Selon nos confrères de Futura Sciences, une récente étude publiée dans la revue Nature met en lumière des estimations sous-évaluées du niveau de la mer, soulevant des risques considérables pour les populations côtières. Les chercheurs de l'université de Wageningen aux Pays-Bas ont remis en question le chiffre clé du niveau zéro de l'océan, remettant en cause de nombreuses prévisions antérieures.
Ce qu'il faut retenir
- Environ 90 % des études sous-estiment le niveau de référence des eaux côtières de près de 30 centimètres.
- Les modèles actuels ne prennent pas en compte les mesures directes du niveau de la mer, ce qui entraîne des erreurs importantes dans les évaluations des risques.
- Une élévation d'un mètre du niveau de la mer d'ici la fin du siècle pourrait affecter entre 77 et 132 millions de personnes supplémentaires.
Des chiffres qui questionnent
Les chercheurs ont analysé près de 400 études et évaluations des risques sur une période de plus de 15 ans. Ils ont mis en évidence une sous-estimation généralisée du niveau de la mer, particulièrement marquée dans les pays du sud, dans le Pacifique et en Asie du Sud-Est. Ces lacunes méthodologiques pourraient avoir des conséquences dévastatrices si elles ne sont pas corrigées.
Les modèles en question
Les modèles numériques utilisés pour évaluer le niveau de la mer reposent sur un géoïde représentant de manière simplifiée les océans. Cependant, ces modèles ne prennent pas en compte les variations réelles dues aux courants, marées, températures ou phénomènes climatiques.
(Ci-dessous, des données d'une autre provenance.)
Lemma refused_status_witness :
  Route.MISTRAL_API_KEY Fixtures.TEST_ENV = Some (Js.js "test-key")
  /\ Js.status
       (Route.POST
          (Fixtures.scripted (replicate 0 Fixtures.CAPACITY_429 ++ [Fixtures.NOT_MODIFIED_304]))
          Fixtures.HALF Fixtures.INIT_ERROR Fixtures.TEST_ENV Fixtures.HI_REQUEST).1
     = 502%Z.
Proof.
  split; [reflexivity|].
  apply (refused_status_becomes_502
           (Fixtures.scripted (replicate 0 Fixtures.CAPACITY_429 ++ [Fixtures.NOT_MODIFIED_304]))
           Fixtures.HALF Fixtures.INIT_ERROR Fixtures.TEST_ENV Fixtures.HI_PAYLOAD
           (Js.js "test-key") 0 (Js.js "mistral-large-latest")
           {| Route.res_status := 304; Route.res_data := Some [] |}
           eq_refl ltac:(discriminate) eq_refl).
  - intros tr req H. inversion H.
  - intros tr req H. apply (scripted_at 0 _ tr req H).
  - reflexivity.
  - reflexivity.
  - right. right. reflexivity.
Defined.

Lemma success_names_the_model_witness :
  Route.MISTRAL_API_KEY Fixtures.TEST_ENV = Some (Js.js "test-key")
  /\ Js.headers_get (Js.js "X-Model-Used")
       (Js.headers
          (Route.POST
             (Fixtures.scripted (replicate 5 Fixtures.CAPACITY_429 ++ [Fixtures.SUCCESS_200]))
             Fixtures.HALF Fixtures.INIT_ERROR Fixtures.TEST_ENV Fixtures.HI_REQUEST).1)
     = Some (Js.js "mistral-small-latest").
Proof.
  split; [reflexivity|].
  refine (proj1 (proj2 (proj2 (success_names_the_model_that_answered
           (Fixtures.scripted (replicate 5 Fixtures.CAPACITY_429 ++ [Fixtures.SUCCESS_200]))
           Fixtures.HALF Fixtures.INIT_ERROR Fixtures.TEST_ENV Fixtures.HI_PAYLOAD
           (Js.js "test-key") 5 (Js.js "mistral-small-latest")
           {| Route.res_status := 200;
              Route.res_data :=
                Some [Js.jsq "data: {'choices':[{'delta':{'content':'OK'}}]}" ++ [Js.LF];
                      Js.js "data: [DONE]" ++ [Js.LF]] |}
           eq_refl ltac:(discriminate) eq_refl _ _ eq_refl eq_refl I)))).
  - intros tr req H. apply scripted_capacity. exact H.
  - intros tr req H. apply (scripted_at 5 _ tr req H).
Defined.
Lemma compare_database_stats_loop_spec
    (format_fixed : nat -> Q -> string) (baseline test : database_stats) :
  forall (keys : list string) (metrics : gmap string stat_comparison),
    NoDup keys ->
    (forall key, In key keys ->
       (is_Some (start baseline !! key) /\ is_Some (end_ baseline !! key))
       /\ is_Some (start test !! key) /\ is_Some (end_ test !! key)) ->
    exists m,
      compare_database_stats_loop format_fixed baseline test keys metrics = Ok m
      /\ (forall key, In key keys -> counter_reported baseline test m key)
      /\ (forall key, ~ In key keys -> m !! key = metrics !! key).
Proof.
  induction keys as [| key rest IH]; intros metrics Hnd Hpresent.
  - exists metrics. split; [reflexivity |]. split.
    + intros key [].
    + intros key _. reflexivity.
  - apply NoDup_cons in Hnd as [Hfresh Hnd].
    destruct (Hpresent key (or_introl eq_refl))
      as [[[bs Hbs] [be Hbe]] [[ts Hts] [te Hte]]].
    destruct (calculate_impact_returns (inject_Z (be - bs)) (inject_Z (te - ts)))
      as [v Hv].
    cbn [compare_database_stats_loop].
    rewrite (delta_present _ _ _ _ _ Hbs Hbe). cbn [bind].
    rewrite (delta_present _ _ _ _ _ Hts Hte). cbn [bind].
    rewrite Hv. cbn [bind].
    edestruct IH as [m [Hm [Hin Hout]]]; [exact Hnd | |].
    { intros k Hk. apply Hpresent. right. exact Hk. }
    exists m. split; [exact Hm |]. split.
    + intros k [<- | Hk]; [| apply Hin; exact Hk].
      exists bs, be, ts, te. eexists. repeat split; try eassumption.
      * rewrite Hout; [apply lookup_insert_eq |].
        intros Hk. apply Hfresh. apply list_elem_of_In. exact Hk.
      * reflexivity.
      * reflexivity.
      * exact Hv.
    + intros k Hk. rewrite Hout.
      * apply lookup_insert_ne. intros ->. apply Hk. left. reflexivity.
      * intros Hk'. apply Hk. right. exact Hk'.
Qed.

Lemma database_stat_keys_NoDup : NoDup database_stat_keys.
Proof. apply (bool_decide_unpack _). vm_compute. exact I. Qed.

(** C1 (amended). When every counter is present in the four snapshots,
    [compare_database_stats] returns a result, and for each counter it
    reports [end[key] - start[key]] of either run unchanged, negative or
    not, together with the impact that [calculate_impact] computes from
    the two deltas. *)
Theorem compare_database_stats_reports_raw_deltas (format_fixed : nat -> Q -> string)
    (baseline test : database_stats) :
  has_counters baseline -> has_counters test ->
  exists metrics,
    compare_database_stats format_fixed baseline test = Ok metrics
    /\ forall key, In key database_stat_keys ->
         counter_reported baseline test metrics key.
Proof.
  intros Hb Ht.
  destruct (compare_database_stats_loop_spec format_fixed baseline test
              database_stat_keys ∅) as [m [Hm [Hin _]]].
  - apply database_stat_keys_NoDup.
  - intros key Hkey. split; [apply Hb | apply Ht]; exact Hkey.
  - exists m. split; [exact Hm | exact Hin].
Qed.
Lemma uploadCountry_counters_witness :
  exists status data c u,
    SrcResponse 200 (PArray [Some Sample.aland; Some Sample.aland])
    = SrcResponse status (PArray data)
    /\ [("created", 1); ("updated", 0); ("total", 2)]
       = [("created", c); ("updated", u); ("total", List.length data)]
    /\ prop [("created", 1); ("updated", 0); ("total", 2)] "failed" = None
    /\ c + u
       + count_if failed_before_write
           (batchResults
              (uploadCountry (Some Sample.url) true (Sample.calm ExTimeout 0)
                 Sample.lookups_first
                 (SrcResponse 200 (PArray [Some Sample.aland; Some Sample.aland]))
                 Sample.empty))
       = List.length data
    /\ List.length
         (batchResults
            (uploadCountry (Some Sample.url) true (Sample.calm ExTimeout 0)
               Sample.lookups_first
               (SrcResponse 200 (PArray [Some Sample.aland; Some Sample.aland]))
               Sample.empty))
       = List.length data
    /\ List.length
         (db (final
                (uploadCountry (Some Sample.url) true (Sample.calm ExTimeout 0)
                   Sample.lookups_first
                   (SrcResponse 200 (PArray [Some Sample.aland; Some Sample.aland]))
                   Sample.empty)))
       = List.length (db Sample.empty) + c.
Proof.
  apply (uploadCountry_counters (Some Sample.url) true (Sample.calm ExTimeout 0)
           Sample.lookups_first
           (SrcResponse 200 (PArray [Some Sample.aland; Some Sample.aland]))
           Sample.empty [("created", 1); ("updated", 0); ("total", 2)]).
  reflexivity.
Defined.

Lemma uploadCountry_batches_witness :
  batchSize = 10
  /\ List.concat
       (batches (uploadCountry (Some Sample.url) true (Sample.calm ExTimeout 0)
                   Sample.lookups_first
                   (SrcResponse 200 (PArray Sample.twelve)) Sample.empty))
     = Sample.twelve
  /\ StronglySorted batch_le
       (events (uploadCountry (Some Sample.url) true (Sample.calm ExTimeout 0)
                  Sample.lookups_first
                  (SrcResponse 200 (PArray Sample.twelve)) Sample.empty)).
Proof.
  destruct (uploadCountry_batches (Some Sample.url) true
              (Sample.calm ExTimeout 0) Sample.lookups_first 200
              Sample.twelve Sample.empty)
    as (Hsize & Hcat & _ & _ & Hsorted & _).
  - reflexivity.
  - lia.
  - split; [exact Hsize|]. split; [exact Hcat | exact Hsorted].
Defined.

(** ** Invariants of every run *)

Lemma slice_incl {A} (i j : nat) (data : list A) (x : A) :
  In x (slice i j data) -> In x data.
Proof.
  unfold slice. intros H.
  rewrite <- (firstn_skipn i data). apply in_or_app. right.
  rewrite <- (firstn_skipn (j - i) (skipn i data)). apply in_or_app. left.
  exact H.
Qed.

Section RunInvariant.

Variable nulls_largest : bool.
Variable env : nat -> ItemEnv.
Variable sched : nat -> list nat.

(** [I country] is kept by the task of the item [country], [P] by the
    shared state. *)
Variable I : option Countries.t -> Task -> Prop.
Variable P : RunState -> Prop.

Hypothesis resume_keeps :
  forall i country t s, I country t -> P s ->
    I country (fst (resume nulls_largest (env i) t s))
    /\ P (snd (resume nulls_largest (env i) t s)).

Hypothesis trace_free :
  forall s tr, P s -> P (mkRun (world s) (created s) (updated s) tr).

Lemma step_keeps (i : nat) (country : option Countries.t) (t : Task)
  (s : RunState) :
  I country t -> P s ->
  I country (fst (step nulls_largest env i t s))
  /\ P (snd (step nulls_largest env i t s)).
Proof.
  intros Ht Hs. unfold step.
  destruct (resume_keeps i country t s Ht Hs) as [Ht' Hs'].
  destruct (resume nulls_largest (env i) t s) as [t' s']. simpl in *.
  split; [exact Ht'|].
  unfold record_events. destruct (stage_of t); [|exact Hs'].
  apply trace_free. exact Hs'.
Qed.

Lemma step_at_keeps (batch : list (option Countries.t)) (ts : list Task)
  (k base : nat) (s : RunState) :
  Forall2 I batch ts -> P s ->
  Forall2 I batch (fst (step_at nulls_largest env k base ts s))
  /\ P (snd (step_at nulls_largest env k base ts s)).
Proof.
  intros Hts. revert k base s.
  induction Hts as [|country t batch ts Ht Hrest IH]; intros k base s Hs.
  - simpl. auto.
  - destruct k as [|k']; simpl.
    + destruct (step_keeps base country t s Ht Hs) as [Ht' Hs'].
      destruct (step nulls_largest env base t s) as [t' s']. simpl in *.
      split; [constructor; assumption | exact Hs'].
    + destruct (IH k' (S base) s Hs) as [Hrest' Hs'].
      destruct (step_at nulls_largest env k' (S base) ts s) as [rest' s'].
      simpl in *. split; [constructor; assumption | exact Hs'].
Qed.

Lemma run_schedule_keeps (batch : list (option Countries.t))
  (schedule : list nat) (base : nat) (ts : list Task) (s : RunState) :
  Forall2 I batch ts -> P s ->
  Forall2 I batch (fst (run_schedule nulls_largest env schedule base ts s))
  /\ P (snd (run_schedule nulls_largest env schedule base ts s)).
Proof.
  revert ts s. induction schedule as [|k rest IH]; intros ts s Hts Hs; simpl.
  - auto.
  - destruct (step_at_keeps batch ts k base s Hts Hs) as [Hts' Hs'].
    destruct (step_at nulls_largest env k base ts s) as [ts' s']. simpl in *.
    apply IH; assumption.
Qed.

Lemma steps_keeps (n i : nat) (country : option Countries.t) (t : Task)
  (s : RunState) :
  I country t -> P s ->
  I country (fst (steps nulls_largest env n i t s))
  /\ P (snd (steps nulls_largest env n i t s)).
Proof.
  revert t s. induction n as [|n IH]; intros t s Ht Hs; simpl.
  - auto.
  - destruct (step_keeps i country t s Ht Hs) as [Ht' Hs'].
    destruct (step nulls_largest env i t s) as [t' s']. simpl in *.
    apply IH; assumption.
Qed.

Lemma drain_keeps (batch : list (option Countries.t)) (ts : list Task)
  (base : nat) (s : RunState) :
  Forall2 I batch ts -> P s ->
  Forall2 I batch (fst (drain nulls_largest env base ts s))
  /\ P (snd (drain nulls_largest env base ts s)).
Proof.
  intros Hts. revert base s.
  induction Hts as [|country t batch ts Ht Hrest IH]; intros base s Hs.
  - simpl. auto.
  - rewrite drain_cons. cbn [fst snd].
    destruct (steps_keeps max_actions base country t s Ht Hs) as [Ht' Hs'].
    destruct (IH (S base) _ Hs') as [Hrest' Hs''].
    split; [constructor; assumption | exact Hs''].
Qed.

Lemma allSettled_keeps (base : nat) (batch : list (option Countries.t))
  (s : RunState) :
  (forall country, In country batch -> I country (start country)) -> P s ->
  kept_results I batch (fst (allSettled nulls_largest env sched base batch s))
  /\ P (snd (allSettled nulls_largest env sched base batch s)).
Proof.
  intros Hstart Hs. unfold allSettled.
  assert (Hts : Forall2 I batch (map start batch)).
  { clear Hs. induction batch as [|country batch IH]; simpl; constructor.
    - apply Hstart. now left.
    - apply IH. intros c Hc. apply Hstart. now right. }
  assert (Hs0 : P (launched base batch s)) by (apply trace_free; exact Hs).
  destruct (run_schedule_keeps batch (sched base) base _ _ Hts Hs0)
    as [Hts1 Hs1].
  destruct (run_schedule nulls_largest env (sched base) base
              (map start batch) (launched base batch s)) as [ts s1].
  cbn [fst snd] in *.
  destruct (drain_keeps batch ts base s1 Hts1 Hs1) as [Hts2 Hs2].
  pose proof (drain_progress nulls_largest env ts base s1) as [_ Hall].
  destruct (drain nulls_largest env base ts s1) as [ts' s2].
  cbn [fst snd] in *. split; [|exact Hs2].
  unfold kept_results. clear - Hts2 Hall.
  induction Hts2 as [|country t batch ts' Ht _ IH]; simpl; constructor.
  - exists t. inversion Hall; subst. auto.
  - apply IH. now inversion Hall.
Qed.
(** On sets, [setsEqual] decides equality of the two sets of elements. *)
Lemma setsEqual_spec a b :
  NoDup a -> NoDup b -> (setsEqual a b = true <-> ∀ x, x ∈ a <-> x ∈ b).
Proof.
  intros Ha Hb. unfold setsEqual, JSSet.size. split.
  - destruct (Nat.eqb_spec (length a) (length b)) as [Hlen|]; [cbn|done].
    intros Hall. rewrite forallb_forall in Hall.
    assert (a ⊆+ b) as Hsub.
    { apply NoDup_submseteq; [done|]. intros x Hx.
      apply JSSet_has_true, Hall, list_elem_of_In, Hx. }
    assert (a ≡ₚ b) as Hp by (apply submseteq_length_Permutation; [done | lia]).
    intros x. by rewrite Hp.
  - intros Hiff.
    assert (a ≡ₚ b) as Hp by (by apply NoDup_Permutation).
    rewrite (Permutation_length Hp), Nat.eqb_refl. cbn.
    apply forallb_forall. intros x Hx.
    apply JSSet_has_true, Hiff, list_elem_of_In, Hx.
Qed.

Lemma asSet_eq (l k : list string) : asSet l = asSet k <-> ∀ x, x ∈ l <-> x ∈ k.
Proof.
  unfold asSet. split.
  - intros H x. rewrite <- !(elem_of_list_to_set (C:=gset string)). by rewrite H.
  - intros H. apply set_eq. intros x. rewrite !elem_of_list_to_set. apply H.
Qed.

Lemma elem_of_idSet (l : list Option.t) x : x ∈ idSet l <-> ∃ o, o ∈ l ∧ Option.id o = x.
Proof.
  unfold idSet. rewrite elem_of_list_to_set, list_elem_of_fmap.
  split; intros (o & H1 & H2); exists o; split; done.
Qed.

(** C5: an anchor is marked correct exactly when the selected ids and the
    correct ids are the same set; [missed] holds the options that are correct
    and not selected, [wrong] those selected and not correct, so that, the
    ids being option ids, their ids are correct minus selected and selected
    minus correct. *)
Theorem scoreAnchor_sets (answers : gmap string (list string)) (a : Anchor.t) :
  let r := scoreAnchor answers a in
  let sel := answersFor answers (Anchor.id a) in
  let cor := Anchor.correct a in
  (correct r = true <-> asSet sel = asSet cor)
  ∧ (∀ o, o ∈ missed r <-> o ∈ Anchor.options a ∧ Option.id o ∈ cor ∧ Option.id o ∉ sel)
  ∧ (∀ o, o ∈ wrong r <-> o ∈ Anchor.options a ∧ Option.id o ∈ sel ∧ Option.id o ∉ cor)
  ∧ (cor ⊆ optionIds a -> idSet (missed r) = asSet cor ∖ asSet sel)
  ∧ (sel ⊆ optionIds a -> idSet (wrong r) = asSet sel ∖ asSet cor).
Proof.
  intros r sel cor.
  assert (Hm : ∀ o, o ∈ missed r <-> o ∈ Anchor.options a ∧ Option.id o ∈ cor ∧ Option.id o ∉ sel).
  { intros o. unfold r, scoreAnchor; cbn [missed].
    rewrite list_elem_of_filter, !JSSet_has_new, andb_True, negb_True, !bool_decide_spec.
    fold sel cor. tauto. }
  assert (Hw : ∀ o, o ∈ wrong r <-> o ∈ Anchor.options a ∧ Option.id o ∈ sel ∧ Option.id o ∉ cor).
  { intros o. unfold r, scoreAnchor; cbn [wrong].
    rewrite list_elem_of_filter, !JSSet_has_new, andb_True, negb_True, !bool_decide_spec.
    fold sel cor. tauto. }
  split; [|split; [exact Hm | split; [exact Hw | split]]].
  - unfold r, scoreAnchor; cbn [correct].
    rewrite setsEqual_spec by apply JSSet_new_NoDup.
    rewrite asSet_eq. fold sel cor.
    split; intros H x; specialize (H x); rewrite ?JSSet_new_elem in *; exact H.
  - intros Hsub. apply set_eq. intros x.
    rewrite elem_of_idSet, elem_of_difference. unfold asSet.
    rewrite !elem_of_list_to_set. split.
    + intros (o & Ho & <-). apply Hm in Ho. tauto.
    + intros [Hc Hs]. specialize (Hsub x Hc).
      apply list_elem_of_fmap in Hsub as (o & -> & Ho).
      exists o. split; [apply Hm; tauto | done].
  - intros Hsub. apply set_eq. intros x.
    rewrite elem_of_idSet, elem_of_difference. unfold asSet.
    rewrite !elem_of_list_to_set. split.
    + intros (o & Ho & <-). apply Hw in Ho. tauto.
    + intros [Hs Hc]. specialize (Hsub x Hs).
      apply list_elem_of_fmap in Hsub as (o & -> & Ho).
      exists o. split; [apply Hw; tauto | done].
Qed.

Lemma scoreAnchor_sets_witness :
  let answers := <["indications"%string := ["angina"; "htn"]%string]> emptyAnswers in
  let r := scoreAnchor answers anchor_indications in
  correct r = false
  ∧ idSet (missed r) = asSet ["hfrEF"; "postmi"; "ckd"]%string
  ∧ idSet (wrong r) = asSet ["angina"]%string.
Proof.
  intros answers r.
  assert (Hc : Anchor.correct anchor_indications ⊆ optionIds anchor_indications)
    by (refine (bool_decide_unpack _ _); vm_compute; exact I).
  assert (Hs : answersFor answers (Anchor.id anchor_indications) ⊆ optionIds anchor_indications)
    by (refine (bool_decide_unpack _ _); vm_compute; exact I).
  destruct (scoreAnchor_sets answers anchor_indications) as (_ & _ & _ & Hm & Hw).
  split; [vm_compute; reflexivity|]. split.
  - unfold r. rewrite (Hm Hc). vm_compute. reflexivity.
  - unfold r. rewrite (Hw Hs). vm_compute. reflexivity.
Defined.

(** ** Numbers, strings and the ISO day *)

Lemma Number_String_ n : Number (String_ n) = n.
Proof.
  destruct n as [|z]; [reflexivity|]. unfold Number, String_.
  rewrite DecimalString.NilZero.isi.
  - by rewrite DecimalZ.of_to.
  - destruct z; cbn; [discriminate| |discriminate].
    intros [= H]. by apply DecimalPos.Unsigned.to_uint_nonnil in H.
  - destruct z; cbn; [discriminate|discriminate|].
    intros [= H]. by apply DecimalPos.Unsigned.to_uint_nonnil in H.
Qed.

Lemma String__nonempty n : String_ n ≠ ""%string.
Proof.
  intros H. pose proof (Number_String_ n) as Hn. rewrite H in Hn.
  cbn in Hn. subst n. discriminate.
Qed.

Lemma orElse_String_ n b : orElse (Some (String_ n)) b = String_ n.
Proof. unfold orElse. destruct (decide _) as [H|]; [by apply String__nonempty in H | done]. Qed.

Lemma string_app_length (a b : string) :
  String.length (a ++ b) = (String.length a + String.length b)%nat.
Proof. induction a as [|c a IH]; simpl; [done | by rewrite IH]. Qed.

Lemma string_app_inj_length (a a' b b' : string) :
  String.length a = String.length a' -> (a ++ b = a' ++ b')%string -> a = a' ∧ b = b'.
Proof.
  revert a'. induction a as [|c a IH]; intros [|c' a'] Hlen; simpl in *; try done.
  intros [= -> H]. destruct (IH a') as [-> ->]; [lia | done | done].
Qed.

Lemma date_key_inj (a a' b b' c c' : string) :
  String.length a = String.length a' -> String.length b = String.length b' ->
  (a ++ "-" ++ b ++ "-" ++ c = a' ++ "-" ++ b' ++ "-" ++ c')%string ->
  a = a' ∧ b = b' ∧ c = c'.
Proof.
  intros Ha Hb H.
  destruct (string_app_inj_length a a' _ _ Ha H) as [-> H1].
  simpl in H1. injection H1 as H1.
  destruct (string_app_inj_length b b' _ _ Hb H1) as [-> H2].
  simpl in H2. injection H2 as H2. done.
Qed.

Lemma pad_length w n : String.length (pad w n) = w.
Proof.
  revert n. induction w as [|w IH]; intros n; simpl; [done|].
  rewrite string_app_length, IH. simpl. lia.
Qed.

Lemma digitChar_inj n m : digitChar n = digitChar m -> n mod 10 = m mod 10.
Proof.
  unfold digitChar. intros H. apply (f_equal nat_of_ascii) in H.
  rewrite !nat_ascii_embedding in H by zlia. zlia.
Qed.

(** Zero-padded decimals of a fixed width determine the number. *)
Lemma pad_inj w n m :
  0 <= n < 10 ^ Z.of_nat w -> 0 <= m < 10 ^ Z.of_nat w -> pad w n = pad w m -> n = m.
Proof.
  revert n m. induction w as [|w IH]; intros n m Hn Hm H.
  - cbn in Hn, Hm. lia.
  - rewrite Nat2Z.inj_succ, Z.pow_succ_r in Hn, Hm by lia. cbn in H.
    destruct (string_app_inj_length (pad w (n / 10)) (pad w (m / 10)) _ _
                ltac:(by rewrite !pad_length) H) as [H1 [= H2]].
    apply digitChar_inj in H2. apply IH in H1; zlia.
Qed.

Lemma YearFromDay_mono d d' : d <= d' -> ES.YearFromDay d <= ES.YearFromDay d'.
Proof.
  intros H. apply YearFromDay_largest. pose proof (YearFromDay_spec d). lia.
Qed.

Lemma Day_yesterday t : ES.Day (t - 24 * 3600 * 1000) = ES.Day t - 1.
Proof. unfold ES.Day, ES.msPerDay. zlia. Qed.

(** For a four-digit year the first ten characters are the calendar date. *)
Lemma isoDay_fields t :
  0 <= ES.YearFromTime t <= 9999 ->
  isoDay t = (pad 4 (ES.YearFromTime t) ++ "-" ++ pad 2 (ES.MonthFromTime t + 1)
              ++ "-" ++ pad 2 (ES.DateFromTime t))%string.
Proof.
  intros Hy. unfold isoDay, slice0, toISOString.
  destruct (Z.leb_spec 0 (ES.YearFromTime t)), (Z.leb_spec (ES.YearFromTime t) 9999);
    try lia. reflexivity.
Qed.

(** Within the four-digit years, the ISO day tells UTC calendar days apart. *)
Lemma isoDay_inj t t' :
  0 <= ES.YearFromTime t <= 9999 -> 0 <= ES.YearFromTime t' <= 9999 ->
  isoDay t = isoDay t' -> ES.Day t = ES.Day t'.
Proof.
  intros Hy Hy' H. rewrite !isoDay_fields in H by done.
  destruct (date_key_inj (pad 4 _) (pad 4 _) (pad 2 _) (pad 2 _) (pad 2 _) (pad 2 _)
              ltac:(by rewrite !pad_length) ltac:(by rewrite !pad_length) H)
    as (Hyear & Hmonth & Hdate).
  pose proof (MonthFromTime_range t). pose proof (MonthFromTime_range t').
  pose proof (DateFromTime_range t). pose proof (DateFromTime_range t').
  apply pad_inj in Hyear; [|cbn; lia..].
  apply pad_inj in Hmonth; [|cbn; lia..].
  apply pad_inj in Hdate; [|cbn; lia..].
  pose proof (MakeDay_fields t 0) as E. pose proof (MakeDay_fields t' 0) as E'.
  rewrite Z.add_0_r in E, E'.
  replace (ES.MonthFromTime t) with (ES.MonthFromTime t') in E by lia.
  rewrite Hyear, Hdate, E' in E. lia.
Qed.

Lemma today_ne_yesterday now :
  fourDigitYears now -> isoDay now ≠ isoDay (now - 24 * 3600 * 1000).
Proof.
  intros [Hlo Hhi] H.
  pose proof (YearFromDay_mono (ES.Day (now - 24 * 3600 * 1000)) (ES.Day now)) as Hm.
  pose proof (Day_yesterday now) as Hd.
  unfold ES.YearFromTime in *.
  apply isoDay_inj in H; unfold ES.YearFromTime; lia.
Qed.

(** ** The streak *)

Lemma setStreak_same s v : streak s = v -> setStreak v s = s.
Proof. intros <-. by destruct s. Qed.

Lemma streakEffect_not_today now s :
  showResults s = true -> getItem "dotd_last" s ≠ Some (isoDay now) ->
  streakEffect now s
  = let streakVal := Number (orElse (getItem "dotd_streak" s) "0") in
    let streakVal :=
      if decide (getItem "dotd_last" s = Some (isoDay (now - 24 * 3600 * 1000)))
      then succ streakVal else Int 1 in
    setStreak streakVal
      (setItem "dotd_last" (isoDay now) (setItem "dotd_streak" (String_ streakVal) s)).
Proof.
  intros Hr Hne. unfold streakEffect. rewrite Hr. cbn [negb].
  destruct (decide (getItem "dotd_last" s ≠ Some (isoDay now))); [reflexivity | done].
Qed.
Ainsi, les estimations actuelles s'éloignent parfois de plus d'un mètre de la réalité, ce qui soulève des enjeux majeurs pour l'avenir des populations côtières.
Les conséquences humaines
Derrière ces chiffres alarmants se cache le destin de millions de personnes vivant dans des zones côtières menacées par la montée des eaux. Les chercheurs soulignent que ces études ne sont pas que des données abstraites, mais bien le reflet de vies humaines en danger. Les décideurs devront prendre en compte ces nouvelles données lors des prochaines négociations internationales sur le climat.